Когда в камере стало совсем темно, ее растолкал надзиратель. В тот вечер ее снова доставили к Штрекеру, но на этот раз не в тюремную следственную комнату, а в его кабинет в городе.

Штрекер был в хорошем расположении духа и необычно любезен.

— Садитесь, фрейлейн, садитесь, пожалуйста. Вы можете выйти, — это к полицаю, который конвоировал Ларису. И снова к Ларисе: — Вы, я вижу, очень похудели, с вами плохо обращались?

Лариса смотрела на него и думала: «Интересно, есть ли у него мать, и как только таких земля носит? Чего в нем больше — цинизма, злости, ненависти к людям, лицемерия или еще какой-то пакости? Кому-кому, а ему-то известно, каково заключенным в тюрьме. По его же приказу хватают людей и сажают в тюрьму, посылают на расстрел, истязают и глумятся на допросах. Если бы можно было плюнуть в его противную физиономию или запустить чернильным прибором. Что ему еще от меня нужно?»

— Спасибо, ничего, не жалуюсь.

— О да, конечно, тюрьма не есть санаторий, далеко не санаторий. — Он закурил, прошелся по кабинету и, остановившись перед ней, продолжал: — Вы ничего не рассказали на допросах, но вы, надеюсь, не считаете нас наивными людьми. Я знаю о вас все.

Он сел в кресло, положил окурок в пепельницу и тут же снова закурил.

— Вас больше не будут допрашивать. Скажите, что вы будете делать, если мы вас выпустим?

— Не знаю. Работать буду, если найду работу.

— Похвально, — он усмехнулся. — А ведь у нас достаточно оснований, чтобы вас немедленно расстрелять, не правда ли?

Лариса пожала плечами.

— Правда, фрейлейн, правда. Но мы милосердны, великодушны. А вы еще молоды, вам надо жить.

«Что тебе еще от меня нужно? — думала она. — Что, девчонки были не молоды или другим не хотелось жить, но ты же послал их на смерть. Тут что-то не то».

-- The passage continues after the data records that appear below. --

(* ===== verification/RegistrySteps.v ===== *)
(** * Runs of the registry

    The operations of [Registry] as steps of a transition system whose states remember which keys
    the slotmaps have handed out, its invariant, what each cascade removes and keeps, and the
    conditions under which an operation refuses. *)

From stdpp Require Import gmap.
From S2P Require Import Prelude Window Registry.

(** ** What the removals remove *)

(** The session a resource lives in: its window's, or its parent's window's. *)
Definition window_session (r : Registry) (w : option WindowId) : option SessionId :=
  w ≫= fun wk => session <$> reg_windows r !! wk.
Definition home (r : Registry) (d : ResourceDescriptor) : option SessionId :=
  match parent d with
  | Some p => reg_resources r !! p ≫= fun dp => window_session r (window dp)
  | None => window_session r (window d)
  end.
(** The window a resource lives in, the same way. *)
Definition home_window (r : Registry) (d : ResourceDescriptor) : option WindowId :=
  match parent d with
  | Some p => reg_resources r !! p ≫= window
  | None => window d
  end.

(** Everything in the registry has a window to live in. *)
Lemma home_window_total r k d :
  Inv r -> reg_resources r !! k = Some d ->
  exists wk w, home_window r d = Some wk /\ reg_windows r !! wk = Some w /\ home r d = Some (session w).
Proof.
  intros HI Hd. destruct (inv_resource r HI k d Hd) as [_ Hk]. unfold wf_kind in Hk.
  unfold home_window, home, window_session. destruct (kind d).
  - destruct Hk as (-> & _ & _ & wk & w & -> & Hw & _). exists wk, w. cbn. by rewrite Hw.
  - destruct Hk as (_ & _ & _ & p & dp & -> & Hp & Hkp). destruct (inv_resource r HI p dp Hp) as [_ Hk].
    unfold wf_kind in Hk. rewrite Hkp in Hk. destruct Hk as (_ & _ & _ & wk & w & Hwd & Hw & _).
    exists wk, w. rewrite Hp. cbn. rewrite Hwd. cbn. by rewrite Hw.
Qed.

(** A resource is doomed with [ws] exactly when its window is one of them. *)
Lemma doomed_home r ws k d :
  Inv r -> reg_resources r !! k = Some d ->
  doomed r ws k d <-> exists wk, home_window r d = Some wk /\ wk ∈ ws.
Proof.
  intros HI Hd. destruct (inv_resource r HI k d Hd) as [_ Hk]. unfold wf_kind in Hk. unfold doomed, home_window.
  split.
  - intros (wk & w & Hin & Hw & [Hs|(p & Hp & Hs)]); exists wk; (split; [|done]).
    + destruct (inv_window_slots r HI wk w k Hw Hs) as (d' & Hd' & Hkd & Hwd). rewrite Hd in Hd'. injection Hd' as <-.
      rewrite Hkd in Hk. destruct Hk as (-> & _). done.
    + destruct (inv_window_slots r HI wk w p Hw Hs) as (dp & Hdp & _ & Hwd). rewrite Hp, Hdp. done.
  - intros (wk & Hh & Hin). destruct (kind d).
    + destruct Hk as (Hp & _ & _ & wk' & w & Hwd & Hw & Hs). rewrite Hp in Hh. exists wk, w.
      replace wk' with wk in * by congruence. split; [done|]. split; [done|]. by left.
    + destruct Hk as (_ & _ & _ & p & dp & Hp & Hdp & Hkp). rewrite Hp, Hdp in Hh. cbn in Hh.
      destruct (inv_located r p dp wk HI Hdp Hh) as (_ & w & Hw & Hs). exists wk, w. split; [done|]. split; [done|].
      right. by exists p.
Qed.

— Вы должны пожалеть хоть немножко себя. Мы с вами уже как-то беседовали на известную тему, и вы являетесь моим должником.

— Не понимаю.

— Все вы прекрасно понимаете. Нам требуется связь с партизанами.

— Не знаю. У меня не было и нет никакой связи.

— Это ничего. Возможно, они постараются с вами связаться.

Он был уверен, что она была сломлена и не посмеет противиться.

— И если вы попытаетесь это скрыть, то, что вы пережили, покажется вам райской жизнью. И не советую притворятся дурочкой.

Он говорил спокойно, а ее вдруг начал бить озноб. Она понимала, какую он затеял игру. В любом случае она будет под надзором, и если им удастся схватить связного, ей конец. Разве что она примет игру, станет провокатором, А пока что — подсадной уткой.